(Saved data entries)
□ □ □
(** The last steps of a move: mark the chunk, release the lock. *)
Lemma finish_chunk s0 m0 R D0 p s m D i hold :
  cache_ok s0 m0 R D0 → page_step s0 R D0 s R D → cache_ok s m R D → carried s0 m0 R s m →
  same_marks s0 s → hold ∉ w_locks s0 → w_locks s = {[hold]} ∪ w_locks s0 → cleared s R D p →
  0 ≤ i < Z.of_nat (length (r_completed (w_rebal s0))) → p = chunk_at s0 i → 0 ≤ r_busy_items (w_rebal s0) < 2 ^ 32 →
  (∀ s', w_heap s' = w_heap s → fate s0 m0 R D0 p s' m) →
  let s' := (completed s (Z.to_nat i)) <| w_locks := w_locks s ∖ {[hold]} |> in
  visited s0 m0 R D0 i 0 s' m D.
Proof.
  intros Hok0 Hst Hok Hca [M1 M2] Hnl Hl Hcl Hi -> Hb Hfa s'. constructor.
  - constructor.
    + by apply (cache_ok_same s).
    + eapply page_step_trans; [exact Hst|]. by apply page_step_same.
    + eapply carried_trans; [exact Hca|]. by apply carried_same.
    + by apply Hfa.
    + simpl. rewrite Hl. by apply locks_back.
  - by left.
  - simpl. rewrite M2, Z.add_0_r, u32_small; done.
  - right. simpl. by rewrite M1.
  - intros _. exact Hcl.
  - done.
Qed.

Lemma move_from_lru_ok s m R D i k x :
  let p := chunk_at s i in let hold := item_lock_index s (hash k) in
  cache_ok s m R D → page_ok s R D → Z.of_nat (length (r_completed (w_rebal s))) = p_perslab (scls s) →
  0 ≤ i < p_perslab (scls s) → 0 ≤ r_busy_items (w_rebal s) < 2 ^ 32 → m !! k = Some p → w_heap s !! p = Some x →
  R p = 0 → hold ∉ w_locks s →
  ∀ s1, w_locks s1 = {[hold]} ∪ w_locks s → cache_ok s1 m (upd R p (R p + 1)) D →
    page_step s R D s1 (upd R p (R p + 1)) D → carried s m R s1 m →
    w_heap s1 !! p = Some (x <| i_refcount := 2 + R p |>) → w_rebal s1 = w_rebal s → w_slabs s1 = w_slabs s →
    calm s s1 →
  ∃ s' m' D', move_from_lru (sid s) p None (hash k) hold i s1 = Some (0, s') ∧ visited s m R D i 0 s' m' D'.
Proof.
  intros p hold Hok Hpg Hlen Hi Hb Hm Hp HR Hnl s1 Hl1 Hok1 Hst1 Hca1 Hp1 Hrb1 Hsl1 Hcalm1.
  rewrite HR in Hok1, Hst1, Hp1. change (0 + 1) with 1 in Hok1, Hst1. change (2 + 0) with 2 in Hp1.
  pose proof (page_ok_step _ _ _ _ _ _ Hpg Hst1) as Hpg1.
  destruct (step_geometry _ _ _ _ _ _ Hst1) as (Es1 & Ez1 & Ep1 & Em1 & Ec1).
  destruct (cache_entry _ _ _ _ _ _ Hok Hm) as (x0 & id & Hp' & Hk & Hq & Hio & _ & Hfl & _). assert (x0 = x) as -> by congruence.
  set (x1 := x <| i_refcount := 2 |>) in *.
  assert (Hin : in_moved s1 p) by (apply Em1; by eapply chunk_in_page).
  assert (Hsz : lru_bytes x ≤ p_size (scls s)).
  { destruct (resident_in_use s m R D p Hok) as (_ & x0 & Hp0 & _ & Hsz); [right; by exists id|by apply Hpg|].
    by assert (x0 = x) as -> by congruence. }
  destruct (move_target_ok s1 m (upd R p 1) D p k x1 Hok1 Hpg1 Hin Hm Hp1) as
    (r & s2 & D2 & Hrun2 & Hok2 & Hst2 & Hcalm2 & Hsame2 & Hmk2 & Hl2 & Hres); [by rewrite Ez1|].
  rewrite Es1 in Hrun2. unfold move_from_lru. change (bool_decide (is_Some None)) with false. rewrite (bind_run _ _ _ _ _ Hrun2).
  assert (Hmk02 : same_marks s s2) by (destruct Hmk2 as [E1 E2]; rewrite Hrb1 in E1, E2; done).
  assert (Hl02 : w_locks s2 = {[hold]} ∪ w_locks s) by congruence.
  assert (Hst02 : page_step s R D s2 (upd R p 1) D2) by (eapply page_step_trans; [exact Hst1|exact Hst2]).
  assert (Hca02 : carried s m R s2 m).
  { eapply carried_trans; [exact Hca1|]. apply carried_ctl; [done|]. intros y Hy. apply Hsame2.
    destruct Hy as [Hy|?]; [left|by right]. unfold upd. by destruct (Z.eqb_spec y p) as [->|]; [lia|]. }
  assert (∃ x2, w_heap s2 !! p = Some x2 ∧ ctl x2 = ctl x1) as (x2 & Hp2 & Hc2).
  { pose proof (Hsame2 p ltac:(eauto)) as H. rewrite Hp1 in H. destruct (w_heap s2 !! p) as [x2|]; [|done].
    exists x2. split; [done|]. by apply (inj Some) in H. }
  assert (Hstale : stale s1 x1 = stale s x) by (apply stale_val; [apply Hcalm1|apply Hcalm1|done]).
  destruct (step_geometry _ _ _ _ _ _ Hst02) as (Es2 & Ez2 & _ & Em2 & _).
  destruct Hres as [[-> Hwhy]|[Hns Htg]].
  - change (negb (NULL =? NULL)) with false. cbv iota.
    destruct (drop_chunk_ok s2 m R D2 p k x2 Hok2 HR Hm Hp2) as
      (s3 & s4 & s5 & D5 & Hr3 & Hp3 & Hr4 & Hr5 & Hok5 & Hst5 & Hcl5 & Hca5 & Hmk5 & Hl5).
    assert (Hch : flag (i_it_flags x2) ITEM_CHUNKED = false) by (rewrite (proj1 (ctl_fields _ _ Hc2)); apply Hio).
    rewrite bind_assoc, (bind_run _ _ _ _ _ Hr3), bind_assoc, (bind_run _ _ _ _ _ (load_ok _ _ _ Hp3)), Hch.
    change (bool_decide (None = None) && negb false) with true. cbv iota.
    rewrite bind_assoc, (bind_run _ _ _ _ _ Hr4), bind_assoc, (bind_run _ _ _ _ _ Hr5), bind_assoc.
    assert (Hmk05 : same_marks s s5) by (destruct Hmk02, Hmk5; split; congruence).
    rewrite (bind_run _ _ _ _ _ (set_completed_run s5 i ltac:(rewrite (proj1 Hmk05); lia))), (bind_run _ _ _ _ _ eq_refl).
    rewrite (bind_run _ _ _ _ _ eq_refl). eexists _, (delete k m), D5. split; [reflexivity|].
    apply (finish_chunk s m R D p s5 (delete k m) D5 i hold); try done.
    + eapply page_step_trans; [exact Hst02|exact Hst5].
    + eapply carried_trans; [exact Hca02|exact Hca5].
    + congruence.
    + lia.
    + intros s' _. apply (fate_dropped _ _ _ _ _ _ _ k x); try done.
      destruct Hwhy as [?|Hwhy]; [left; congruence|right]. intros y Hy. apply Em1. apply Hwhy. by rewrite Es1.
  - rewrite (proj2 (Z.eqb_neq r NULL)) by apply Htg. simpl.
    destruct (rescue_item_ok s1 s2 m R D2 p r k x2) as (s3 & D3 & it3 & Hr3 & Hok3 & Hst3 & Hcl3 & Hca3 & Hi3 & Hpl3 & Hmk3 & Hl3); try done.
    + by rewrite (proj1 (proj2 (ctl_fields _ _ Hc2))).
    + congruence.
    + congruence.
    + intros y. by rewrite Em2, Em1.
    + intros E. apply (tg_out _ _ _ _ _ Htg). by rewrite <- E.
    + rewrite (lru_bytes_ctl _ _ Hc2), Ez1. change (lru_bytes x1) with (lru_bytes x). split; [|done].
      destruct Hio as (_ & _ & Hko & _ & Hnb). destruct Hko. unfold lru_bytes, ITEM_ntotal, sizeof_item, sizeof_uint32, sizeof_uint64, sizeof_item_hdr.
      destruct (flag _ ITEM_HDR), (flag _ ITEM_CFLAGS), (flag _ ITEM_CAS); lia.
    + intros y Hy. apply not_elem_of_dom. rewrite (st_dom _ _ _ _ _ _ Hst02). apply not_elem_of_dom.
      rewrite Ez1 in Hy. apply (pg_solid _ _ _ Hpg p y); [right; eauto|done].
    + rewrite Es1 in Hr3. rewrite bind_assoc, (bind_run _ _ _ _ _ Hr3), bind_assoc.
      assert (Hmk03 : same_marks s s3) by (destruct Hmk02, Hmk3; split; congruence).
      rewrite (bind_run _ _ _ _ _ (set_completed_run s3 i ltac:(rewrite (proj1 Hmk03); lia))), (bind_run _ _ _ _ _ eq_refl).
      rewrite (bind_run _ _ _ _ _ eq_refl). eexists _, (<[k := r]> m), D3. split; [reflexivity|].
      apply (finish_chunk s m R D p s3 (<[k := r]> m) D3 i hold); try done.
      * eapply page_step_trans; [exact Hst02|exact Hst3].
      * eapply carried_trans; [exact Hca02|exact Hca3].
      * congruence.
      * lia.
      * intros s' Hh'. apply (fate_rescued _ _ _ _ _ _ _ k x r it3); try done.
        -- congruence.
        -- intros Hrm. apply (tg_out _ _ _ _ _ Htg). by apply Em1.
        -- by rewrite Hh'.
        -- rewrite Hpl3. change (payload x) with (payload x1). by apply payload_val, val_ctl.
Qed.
□ □ □
If a line comes after the one that contains "same_marks s0 s", leave it out; return every line of the entries up to that point exactly, starting with the first, with that line included.

## Solution below
(** The last steps of a move: mark the chunk, release the lock. *)
Lemma finish_chunk s0 m0 R D0 p s m D i hold :
  cache_ok s0 m0 R D0 → page_step s0 R D0 s R D → cache_ok s m R D → carried s0 m0 R s m →
  same_marks s0 s → hold ∉ w_locks s0 → w_locks s = {[hold]} ∪ w_locks s0 → cleared s R D p →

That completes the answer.